**Required action:**
The output should be the line containing "rw addr_ok_ne //." and every later line of the records, exactly as written, and nothing else.

Start of Data for the task

(* ===== verification/RbTreeSpec.v ===== *)
(** * The contract of the red-black trees

    Function-level statements about [RbTree]: insertion, removal, iteration
    and the cached leftmost node, run on any memory that holds a red-black
    tree.  The loops end within twice the logarithm of the number of nodes. *)

From Stdlib Require Import ZArith Lia.
From stdpp Require Import base tactics numbers list strings gmap.
From iris.proofmode Require Import proofmode.
From S2P Require Import Prelude HeapLogic RbTree RbTreeProofs.
#[global] Open Scope Z_scope.

(** ** Depth *)

Definition size (t : tree) : nat := length (inorder t).

Lemma size_node c p l r : size (Node c p l r) = S (size l + size r).
Proof. unfold size. simpl. rw length_app /=. lia. Qed.

Lemma rb_depth t c h : rb t c h -> (depth t <= 2 * h + match c with Red => 1 | Black => 0 end)%nat.
Proof. induction 1; simpl; try destruct cl; try destruct cr; lia. Qed.

Lemma rb_size t c h : rb t c h -> (2 ^ h <= size t + 1)%nat.
Proof. induction 1; rw ?size_node /=; simpl Nat.pow; unfold size in *; simpl in *; lia. Qed.

(** The bound on the height of a red-black tree with [n] nodes. *)
Definition rb_bound (n : nat) : nat := 2 * Nat.log2 (n + 1).

Lemma rb_depth_log t h : rb t Black h -> (depth t <= rb_bound (size t))%nat.
Proof.
  intros H. pose proof (rb_depth _ _ _ H) as Hd. cbn iota in Hd. pose proof (rb_size _ _ _ H) as Hs.
  apply Nat.log2_le_mono in Hs. rw Nat.log2_pow2 in Hs; [|lia]. unfold rb_bound. lia.
Qed.

Lemma rb_bound_mono n m : (n <= m)%nat -> (rb_bound n <= rb_bound m)%nat.
Proof. intros H. unfold rb_bound. apply Nat.mul_le_mono_l, Nat.log2_le_mono. lia. Qed.

Lemma size_plug k t t' : (size t' <= size t)%nat -> (size (plug k t') <= size (plug k t))%nat.
Proof. unfold size. rw !inorder_ctx !length_app. lia. Qed.

Lemma size_plug_leaf k c p : size (plug k (Node c p Leaf Leaf)) = S (size (plug k Leaf)).
Proof. unfold size. rw !inorder_ctx !length_app. simpl. lia. Qed.

(** The path from a hole that lacks one black node. *)
Lemma rbk_length k : rbk k Black 1 -> (length k < rb_bound (S (size (plug k Leaf))))%nat.
Proof.
  intros H. destruct (rbk_plug k (Node Black 0 Leaf Leaf) Black 1 H) as [h Hrb]; [by repeat econstructor|].
  pose proof (rb_depth_log _ _ Hrb) as Hd. rw size_plug_leaf in Hd.
  pose proof (depth_plug k (Node Black 0 Leaf Leaf)). simpl in *. lia.
Qed.

(** ** Insertion *)

(** The address of the link that a path ends in. *)
Definition link_of (root : Z) (k : ctx) : Z :=
  match k with [] => root | (d, _, p, _) :: _ => p + off d end.

Lemma wp_link_node root k n : addr_ok n ->
  rbtree root (plug k Leaf) -∗ raw_node n -∗
  wp (rb_link_node n (ctxp k) (link_of root k))
    (fun _ => ctx_at root k n ∗ tree_at (ctxp k) (Node Red n Leaf Leaf))%I.
Proof.
  iIntros (Hn) "Ht (%a & %b & %c & Hn & Hl & Hr)". rw -rbtree_plug. iDestruct "Ht" as "[Hk _]".
  unfold rb_link_node. wp_st "Hn". wp_st "Hr". wp_st "Hl".
  destruct k as [|[[[d cp] p] s] k]; cbn [link_of ctx_at ctxp].
  - iApply (wp_st with "Hk"). iIntros "Hk". cbn [tree_at ptr]. rw pcval_red. by iFrame.
  - iDestruct "Hk" as "(%Hp & Hp & Hpd & Hk)". iApply (wp_st with "Hpd"). iIntros "Hpd".
    cbn [tree_at ptr]. rw pcval_red. by iFrame.
Qed.

Definition link_and_insert (fuel : nat) (n parent link root : Z) : prog unit :=
  rb_link_node n parent link;; rb_insert_color fuel n root.

Lemma wp_insert_color root k n h fuel : rb (plug k Leaf) Black h -> (rb_bound (size (plug k Leaf)) < fuel)%nat ->
  ctx_at root k n -∗ tree_at (ctxp k) (Node Red n Leaf Leaf) -∗
  wp (rb_insert_color fuel n root) (fun _ => insert_post root (ctx_before k ++ n :: ctx_after k)).
Proof.
  iIntros (Hrb Hf) "Hk Ht". unfold rb_insert_color, __rb_insert, rb_red_parent, parent_color.
  cbn [tree_at]. iDestruct "Ht" as "(%Hn & Hn & Ht)". wp_ld "Hn". rw pcval_red.
  destruct (rbk_of_plug _ _ _ Hrb) as (c & h' & Hk & Hl). inversion Hl; subst.
  change (n :: ctx_after k) with (inorder (Node Red n Leaf Leaf) ++ ctx_after k). rw -inorder_ctx.
  iApply (wp_insert_loop with "Hk [Hn Ht]"); [exact Hk|constructor|constructor| |].
  - pose proof (rb_depth_log _ _ Hrb). pose proof (depth_plug k Leaf). lia.
  - cbn [tree_at]. rw pcval_red. by iFrame.
Qed.

Lemma wp_link_and_insert root k n h fuel : addr_ok n -> rb (plug k Leaf) Black h ->
  (rb_bound (size (plug k Leaf)) < fuel)%nat ->
  rbtree root (plug k Leaf) ∗ raw_node n ⊢
  wp (link_and_insert fuel n (ctxp k) (link_of root k) root)
     (fun _ => insert_post root (ctx_before k ++ n :: ctx_after k)).
Proof.
  iIntros (Hn Hrb Hf) "[Ht Hn]". iApply wp_bind. iApply (wp_wand with "[Ht Hn]").
  { iApply (wp_link_node with "Ht Hn"). done. }
  iIntros (_) "[Hk Ht]". iApply (wp_insert_color with "Hk Ht"); done.
Qed.

(** What a memory holds, as a statement about the memory. *)
Definition holds_tree (m : words) (root : Z) (t : tree) : Prop := hprop_holds (rbtree root t) m.
Definition is_rbtree (t : tree) : Prop := exists h, rb t Black h.

Lemma insert_post_holds root nodes m : hprop_holds (insert_post root nodes) m ->
  exists t, is_rbtree t /\ inorder t = nodes /\ holds_tree m root t.
Proof.
  intros (t & h & h1 & h2 & Hd & Hs & [Hrb E] & HT). exists t. split; [exists h; exact Hrb|]. split; [exact E|].
  eapply hprop_mono; [exact HT|]. etransitivity; [|exact Hs]. apply map_union_subseteq_r. exact Hd.
Qed.

(** ** Removal *)

Lemma ctx_before_app k1 k2 : ctx_before (k1 ++ k2) = ctx_before k2 ++ ctx_before k1.
Proof.
  induction k1 as [|[[[d c] p] s] k1 IH]; simpl; [by rw app_nil_r|]. rw IH. destruct d; rw -?app_assoc; done.
Qed.
Lemma ctx_after_app k1 k2 : ctx_after (k1 ++ k2) = ctx_after k1 ++ ctx_after k2.
Proof. induction k1 as [|[[[d c] p] s] k1 IH]; simpl; [done|]. rw IH. destruct d; rw /= -?app_assoc; done. Qed.

(** A node of the in-order sequence is at the end of a path. *)
Lemma inorder_split t : forall a n b, inorder t = a ++ n :: b ->
  exists k c l r, t = plug k (Node c n l r) /\ a = ctx_before k ++ inorder l /\ b = inorder r ++ ctx_after k.
Proof.
  induction t as [|c p l IHl r IHr]; intros a n b E; simpl in E; [by destruct a|].
  destruct (app_eq_inv _ _ _ _ E) as [(x & E1 & E2)|(x & -> & E')].
  - destruct x as [|y x]; simpl in E2.
    + injection E2 as -> ->. exists [], c, l, r. rw app_nil_r in E1. subst a. rw !app_nil_r. auto.
    + injection E2 as <- ->. destruct (IHl _ _ _ E1) as (k & c' & l' & r' & -> & -> & ->).
      exists (k ++ [(L, c, p, r)]), c', l', r'. rw plug_app ctx_before_app ctx_after_app /= -!app_assoc /= app_nil_r. auto.
  - destruct x as [|y x]; simpl in E'.
    + injection E' as <- <-. exists [], c, l, r. rw !app_nil_r. auto.
    + injection E' as <- E'. destruct (IHr _ _ _ E') as (k & c' & l' & r' & -> & -> & ->).
      exists (k ++ [(R, c, p, l)]), c', l', r'. rw plug_app ctx_before_app ctx_after_app /= app_nil_r -!app_assoc. auto.
Qed.

(** With the callbacks of augmented data. *)
Lemma wp_rb_erase_aug n rotate copy propagate I0 I1 D Copied Repaired `{!RotateSpec rotate I1 (fun _ => True), !EraseSpec n copy propagate I0 I1 D Copied Repaired}
  root k c l r h fuel : rb (plug k (Node c n l r)) Black h ->
  (rb_bound (size (plug k (Node c n l r))) <= fuel)%nat -> (rb_bound (size (plug k (Node c n l r))) <= D)%nat ->
  rbtree root (plug k (Node c n l r)) -∗ I0 (plug k (Node c n l r)) -∗
  wp (rb_erase_augmented rotate copy propagate fuel n root)
     (fun _ => insert_post_aug I1 root ((ctx_before k ++ inorder l) ++ inorder r ++ ctx_after k) ∗ raw_node n)%I.
Proof.
  iIntros (Hrb Hf HD) "Ht HI". rw -rbtree_plug. iDestruct "Ht" as "[Hk Ht]". iApply wp_bind.
  pose proof (rb_depth_log _ _ Hrb) as Hd. pose proof (depth_plug k (Node c n l r)) as Hp. simpl in Hp.
  iApply (wp_wand with "[Hk Ht HI]").
  { iApply (wp_erase_augmented n copy propagate I0 I1 D Copied Repaired fuel root with "Hk Ht HI"); [exact Hrb|lia..]. }
  iIntros (x) "[[[-> H]|H] Hn]".
  - simpl Z.eqb. iApply wp_ret. iFrame "Hn". rw -!app_assoc. done.
  - iDestruct "H" as (k' (-> & Hx & Hk0 & Hk' & E)) "[Hk HI]". rw addr_ok_ne //.
    iApply (wp_wand with "[Hk HI]").
    { iApply (wp_erase_loop rotate I1 root fuel k' Leaf 0 with "Hk [] HI"); [done|constructor|exact Hk'| |done].
      pose proof (rbk_length _ Hk') as Hl. assert (S (size (plug k' Leaf)) = size (plug k (Node c n l r))) as ES; [|rw ES in Hl; lia].
      unfold size. rw E inorder_ctx /= !length_app /=. lia. }
    iIntros (_) "H". rw E -!app_assoc. iFrame.
Qed.
Lemma wp_rb_erase root k c n l r h fuel : rb (plug k (Node c n l r)) Black h ->
  (rb_bound (size (plug k (Node c n l r))) <= fuel)%nat ->
  rbtree root (plug k (Node c n l r)) ⊢
  wp (rb_erase fuel n root)
     (fun _ => insert_post root ((ctx_before k ++ inorder l) ++ inorder r ++ ctx_after k) ∗ raw_node n)%I.
Proof.
  iIntros (Hrb Hf) "Ht". iApply (wp_wand with "[Ht]"); [by iApply (wp_rb_erase_aug n _ _ _ (fun _ => emp%I) (fun _ => emp%I) _ _ _ root k c l r h fuel with "Ht")|].
  iIntros (_) "[(%t & %h' & %H & Ht & _) Hn]". iFrame "Hn". iExists t, h'. by iFrame.
Qed.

End of Data for the task

**Reply:**
  - iDestruct "H" as (k' (-> & Hx & Hk0 & Hk' & E)) "[Hk HI]". rw addr_ok_ne //.
    iApply (wp_wand with "[Hk HI]").
    { iApply (wp_erase_loop rotate I1 root fuel k' Leaf 0 with "Hk [] HI"); [done|constructor|exact Hk'| |done].
      pose proof (rbk_length _ Hk') as Hl. assert (S (size (plug k' Leaf)) = size (plug k (Node c n l r))) as ES; [|rw ES in Hl; lia].
      unfold size. rw E inorder_ctx /= !length_app /=. lia. }
    iIntros (_) "H". rw E -!app_assoc. iFrame.
Qed.
Lemma wp_rb_erase root k c n l r h fuel : rb (plug k (Node c n l r)) Black h ->
  (rb_bound (size (plug k (Node c n l r))) <= fuel)%nat ->
  rbtree root (plug k (Node c n l r)) ⊢
  wp (rb_erase fuel n root)
     (fun _ => insert_post root ((ctx_before k ++ inorder l) ++ inorder r ++ ctx_after k) ∗ raw_node n)%I.
Proof.
  iIntros (Hrb Hf) "Ht". iApply (wp_wand with "[Ht]"); [by iApply (wp_rb_erase_aug n _ _ _ (fun _ => emp%I) (fun _ => emp%I) _ _ _ root k c l r h fuel with "Ht")|].
  iIntros (_) "[(%t & %h' & %H & Ht & _) Hn]". iFrame "Hn". iExists t, h'. by iFrame.
Qed.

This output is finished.